■ EXERCISE REQUIREMENTS ■
Starting with the first line of the data that follows, transcribe every line verbatim until the line containing "exists s' p', apply_patch_task" has been transcribed.

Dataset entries
#####

Lemma memory_patch_effect_witness :
  make_patch ex_first = Ok ex_first /\
  exists p', plan_at "p" ex_planned = Some p' /\ mp_revision p' = 1%Z.
Proof.
  split; [vm_compute; reflexivity|].
  destruct (plan_at "p" ex_start) as [p|] eqn:Hp; [|vm_compute in Hp; discriminate].
  destruct (memory_patch_effect 1 "p" ex_first "planner" None ex_start ex_planned p)
    as (p' & Hp' & Hr & _).
  - vm_compute; reflexivity.
  - exact Hp.
  - vm_compute in Hp. injection Hp as <-. split; [constructor|done].
  - vm_compute; reflexivity.
  - exists p'. split; [exact Hp'|]. rewrite Hr. vm_compute in Hp. injection Hp as <-. reflexivity.
Defined.

Lemma old_needs_dropped p tid ts :
  old_needs (plan_with_tasks ts (plan_with_needs (drop_requirements tid (mp_needs p)) p)) tid = [].
Proof.
  unfold old_needs, drop_requirements. simpl. induction (mp_needs p) as [|kn l IH]; [done|].
  rewrite filter_cons. case_decide; simpl; [|done]. by rewrite bool_decide_eq_false_2.
Qed.

Lemma update_plan_bind {A} pid f (k : unit -> mem A) s :
  (update_plan pid f ≫= k) s = k tt (update_plan pid f s).2.
Proof. done. Qed.

Lemma apply_patch_task_dicts pid i task s p o need rest :
  plan_at pid s = Some p -> od_get (pt_task_id task) (mp_tasks p) = Some o ->
  active_or_completed o = false -> pt_needs task = [] -> old_needs p (pt_task_id task) = need :: rest ->
  exists s' p', apply_patch_task pid (i, task) s = (Err (AttributeError "key"), s') /\
    plan_at pid s' = Some p' /\ mp_revision p' = mp_revision p /\
    old_needs p' (pt_task_id task) = [] /\
    mt_status <$> od_get (pt_task_id task) (mp_tasks p') = Some PENDING.
Proof.
  intros Hp Ho Hact Hn Hneeds. unfold apply_patch_task. rewrite (bind_run_Ok _ _ _ _ _ (get_eq _ _ _ Hp)).
  cbv zeta. rewrite Ho, Hact, Hneeds. unfold effective_task_needs. rewrite Hn.
  rewrite !update_plan_bind.
  eexists _, _. split; [reflexivity|].
  split; [etransitivity; [apply (plan_at_update pid)|etransitivity; [apply f_equal, (plan_at_update pid)|by rewrite Hp]]|].
  split_and!; [done|apply old_needs_dropped|]. simpl. rewrite od_get_set_eq. simpl. by rewrite Hact.
Qed.

(** Re-planning a waiting task that has recorded requirements, with a
    patch task that declares none, raises [AttributeError] after the task was
    overwritten and its requirements dropped: the exception leaves a plan of the
    old revision without the needs. *)
Theorem memory_replan_with_needs_raises now pid patch why inv s p task o need rest :
  plan_at pid s = Some p ->
  pp_expected_revision patch = mp_revision p -> pp_tasks patch = [task] -> pp_remove_task_ids patch = [] ->
  validate_task_graph (merged_tasks p patch) = Ok tt ->
  od_get (pt_task_id task) (mp_tasks p) = Some o -> active_or_completed o = false ->
  pt_needs task = [] -> old_needs p (pt_task_id task) = need :: rest ->
  exists s' p', apply_patch now pid patch why inv s = (Err (AttributeError "key"), s') /\
    plan_at pid s' = Some p' /\ mp_revision p' = mp_revision p /\
    old_needs p' (pt_task_id task) = [] /\
    mt_status <$> od_get (pt_task_id task) (mp_tasks p') = Some PENDING.
Proof.
  intros Hp Hrev Ht Hrm Hv Ho Hact Hn Hneeds.
  destruct (apply_patch_task_dicts pid 0 task s p o need rest Hp Ho Hact Hn Hneeds)
    as (s' & p' & Hrun & Hrest). exists s', p'. split; [|exact Hrest].
  unfold apply_patch. rewrite (bind_run_Ok _ _ _ _ _ (get_eq _ _ _ Hp)), Hrev, Z.eqb_refl. cbv beta iota delta [negb].
  rewrite Hv, Hrm, Ht.
  match goal with |- (_ ≫= fun _ => _ ≫= ?k) s = ?r => change (k tt s = r) end.
  apply bind_run_Err, (bind_run_Err (apply_patch_task _ _)), Hrun.
Qed.

Lemma memory_replan_with_needs_raises_witness :
  exists s', apply_patch 5 "p" (ex_patch 1 REVISE_PLAN [ex_task "a" [] []] []) "planner" None ex_waiting
             = (Err (AttributeError "key"), s').
Proof.
  destruct (plan_at "p" ex_waiting) as [p|] eqn:Hp; [|vm_compute in Hp; discriminate].
  assert (Hp' := Hp). vm_compute in Hp'. injection Hp' as Hp'.
  destruct (memory_replan_with_needs_raises 5 "p" (ex_patch 1 REVISE_PLAN [ex_task "a" [] []] []) "planner" None
              ex_waiting p (ex_task "a" [] [])
              (from_option id (replacement None 0 (ex_task "a" [] []) (NeedModels [])) (od_get "a" (mp_tasks p)))
              (requirement_of "a" ex_need) []) as (s' & p' & H & _);
    [exact Hp|subst p; vm_compute; reflexivity..|].
  exists s'. exact H.
Defined.

(** ** Claiming *)

Definition task_key (t : MemTask) : Z * string := (mt_planned_order t, mt_task_id t).

Lemma claim_batch_shape now pid limit s batch s' p :
  claim_ready_batch now pid limit s = (Ok batch, s') -> plan_at pid s = Some p -> tasks_wf (mp_tasks p) ->
  let ts := refresh_tasks (mp_needs p) (mp_tasks p) in
  let chosen := take (batch_size limit) (ready_tasks ts) in
  tasks_wf ts /\ batch = map (fun kt => claim_task kt.2) chosen /\
  exists p', plan_at pid s' = Some p' /\
    forall x, od_get x (mp_tasks p') =
      if decide (x ∈ map fst chosen) then claim_task <$> od_get x ts else od_get x ts.
Proof.
  intros H Hp Hw ts chosen. assert (Hwt : tasks_wf ts) by (by apply refresh_loop_steps).
  unfold claim_ready_batch in H. py_step. apply get_Ok in H0 as [-> _]. py_step. rename H0 into Href.
  destruct (refresh_ready_plan _ _ _ _ _ Href Hp) as [_ Hp1]. py_step. apply get_Ok in H0 as [-> Hp1'].
  rewrite Hp1 in Hp1'. injection Hp1' as <-. py_step. rename H0 into Hloop. py_step.
  destruct (claim_batch_current pid _ _ (batch_size limit) Hp1 Hwt) as [Hn _].
  split; [done|]. split; [done|]. by apply (claim_loop_plan _ _ _ _ _ _ _ Hloop Hp1).
Qed.

(** The chosen entries are ready and current. *)
Lemma chosen_current n ts kt :
  tasks_wf ts -> kt ∈ take n (ready_tasks ts) ->
  mt_status kt.2 = READY /\ od_get kt.1 ts = Some kt.2 /\ mt_task_id kt.2 = kt.1.
Proof.
  intros Hwt (i & Hi & _)%elem_of_take. apply list_elem_of_lookup_2, ready_tasks_elem in Hi as [Hst Hin].
  assert (Hg : od_get kt.1 ts = Some kt.2) by (apply od_elem_get; [apply Hwt|by destruct kt]).
  split_and!; [done|done|by apply Hwt].
Qed.

Lemma claimed_sorted n ts :
  StronglySorted (fun a b => claim_le (task_key a) (task_key b))
    (map (fun kt => claim_task kt.2) (take n (ready_tasks ts))).
Proof.
  refine (StronglySorted_fmap (fun kt : string * MemTask => claim_task kt.2)
    (fun a b => claim_le (claim_key a) (claim_key b)) _ _ _ _); [done|].
  apply (sort_by_take_sorted claim_key claim_le).
Qed.

(** Entries that were not chosen come later, and exist only past a full batch. *)
Lemma unchosen_ready n ts x t :
  tasks_wf ts -> od_get x ts = Some t -> mt_status t = READY -> x ∉ map fst (take n (ready_tasks ts)) ->
  length (take n (ready_tasks ts)) = n /\
  forall kt, kt ∈ take n (ready_tasks ts) -> claim_le (task_key kt.2) (task_key t).
Proof.
  intros Hw Hx Hst Hin. set (chosen := take n (ready_tasks ts)) in *.
  assert (Hel : (x, t) ∈ filter (fun kt => mt_status kt.2 = READY) ts)
    by (apply list_elem_of_filter; split; [done|by apply od_get_elem]).
  assert (Hni : (x, t) ∉ chosen) by (intros Hc; apply Hin, list_elem_of_fmap; by exists (x, t)).
  split.
  - destruct (decide (length chosen < n)) as [Hlt|Hge].
    + exfalso. apply Hni. by apply (sort_by_take_all claim_key claim_le).
    + unfold chosen in *. rewrite length_take in *. lia.
  - intros kt Hkt. destruct (sort_by_take_least claim_key claim_le _ _ _ _ Hkt Hel); done.
Qed.

Lemma sound_completed_dep p x t y :
  sound (abs p) -> od_get x (mp_tasks p) = Some t -> mt_status t = READY \/ mt_status t = RUNNING ->
  y ∈ mt_depends_on t -> exists d, od_get y (mp_tasks p) = Some d /\ mt_status d = COMPLETED.
Proof.
  intros [_ Hso] Hx Hst Hy.
  destruct (Hso x (mt_status t) (mt_depends_on t) (plan_lookup _ _ _ _ Hx eq_refl) Hst y Hy) as [ds Hc].
  unfold abs in Hc. rewrite abs_lookup in Hc. destruct (od_get y _) as [d|]; simplify_eq/=. eauto.
Qed.

(** A claim returns at most [max 1 limit] tasks, in the order of their
    planned position and then their identifier, and skips none: a task that is
    still ready comes after every claimed one, and there is none when the batch
    is not full.  Each claimed task was pending or ready with all dependencies
    completed, is now running, and counts one attempt more. *)
Theorem memory_claim_batch now pid limit s batch s' p :
  plans_sound s -> plan_at pid s = Some p -> claim_ready_batch now pid limit s = (Ok batch, s') ->
  length batch <= Z.to_nat (Z.max 1 limit) /\
  StronglySorted (fun a b => claim_le (task_key a) (task_key b)) batch /\
  exists p', plan_at pid s' = Some p' /\
    (forall t, t ∈ batch -> mt_status t = RUNNING /\ od_get (mt_task_id t) (mp_tasks p') = Some t /\
       (forall y, y ∈ mt_depends_on t -> exists d, od_get y (mp_tasks p') = Some d /\ mt_status d = COMPLETED) /\
       exists t0, od_get (mt_task_id t) (mp_tasks p) = Some t0 /\
         (mt_status t0 = PENDING \/ mt_status t0 = READY) /\ mt_attempts t = (mt_attempts t0 + 1)%Z) /\
    (forall x t, od_get x (mp_tasks p') = Some t -> mt_status t = READY ->
       length batch = Z.to_nat (Z.max 1 limit) /\
       forall t', t' ∈ batch -> claim_le (task_key t') (task_key t)).
Proof.
  intros Hsound Hp H. pose proof (Hsound _ _ Hp) as [Hw _].
  destruct (claim_batch_shape _ _ _ _ _ _ _ H Hp Hw) as (Hwt & -> & p' & Hp' & Hget).
  set (ts := refresh_tasks (mp_needs p) (mp_tasks p)) in *.
  pose proof (op_returns_sound (OpClaim now pid limit) s s' I
    ltac:(simpl; by rewrite (bind_run_Ok _ _ _ _ _ H)) Hsound _ _ Hp') as [Hw' Hso].
  split; [rewrite length_map, length_take; unfold batch_size; lia|].
  split; [apply claimed_sorted|]. exists p'. split; [done|]. split.
  - intros t Ht. apply list_elem_of_fmap in Ht as (kt & -> & Hin).
    destruct (chosen_current _ _ _ Hwt Hin) as (Hst & Hg & Hid). simpl.
    assert (Hg' : od_get (mt_task_id kt.2) (mp_tasks p') = Some (claim_task kt.2)).
    { rewrite Hid, Hget, decide_True, Hg; [done|]. apply list_elem_of_fmap. by exists kt. }
    split_and!; [done|done| |].
    + intros y Hy. by apply (sound_completed_dep p' _ _ y Hso Hg'); [right|].
    + destruct (refresh_loop_get _ _ _ _ _ Hg) as (t0 & Ht0 & Hs0). exists t0. rewrite Hid.
      split; [done|]. destruct Hs0 as [<-|[Hst0 ->]]; [by split; [right|]|done].
  - intros x t Hx Hst. rewrite Hget in Hx. case_decide as Hin; [destruct (od_get x ts); simplify_eq/=|].
    destruct (unchosen_ready _ _ _ _ Hwt Hx Hst Hin) as [Hlen Hle]. rewrite length_map.
    split; [exact Hlen|]. intros t' (kt & -> & Hkt)%list_elem_of_fmap. by apply Hle.
Qed.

#####

■ RESPONSE TO THIS EXERCISE ■
Lemma memory_patch_effect_witness :
  make_patch ex_first = Ok ex_first /\
  exists p', plan_at "p" ex_planned = Some p' /\ mp_revision p' = 1%Z.
Proof.
  split; [vm_compute; reflexivity|].
  destruct (plan_at "p" ex_start) as [p|] eqn:Hp; [|vm_compute in Hp; discriminate].
  destruct (memory_patch_effect 1 "p" ex_first "planner" None ex_start ex_planned p)
    as (p' & Hp' & Hr & _).
  - vm_compute; reflexivity.
  - exact Hp.
  - vm_compute in Hp. injection Hp as <-. split; [constructor|done].
  - vm_compute; reflexivity.
  - exists p'. split; [exact Hp'|]. rewrite Hr. vm_compute in Hp. injection Hp as <-. reflexivity.
Defined.

Lemma old_needs_dropped p tid ts :
  old_needs (plan_with_tasks ts (plan_with_needs (drop_requirements tid (mp_needs p)) p)) tid = [].
Proof.
  unfold old_needs, drop_requirements. simpl. induction (mp_needs p) as [|kn l IH]; [done|].
  rewrite filter_cons. case_decide; simpl; [|done]. by rewrite bool_decide_eq_false_2.
Qed.

Lemma update_plan_bind {A} pid f (k : unit -> mem A) s :
  (update_plan pid f ≫= k) s = k tt (update_plan pid f s).2.
Proof. done. Qed.

Lemma apply_patch_task_dicts pid i task s p o need rest :
  plan_at pid s = Some p -> od_get (pt_task_id task) (mp_tasks p) = Some o ->
  active_or_completed o = false -> pt_needs task = [] -> old_needs p (pt_task_id task) = need :: rest ->
  exists s' p', apply_patch_task pid (i, task) s = (Err (AttributeError "key"), s') /\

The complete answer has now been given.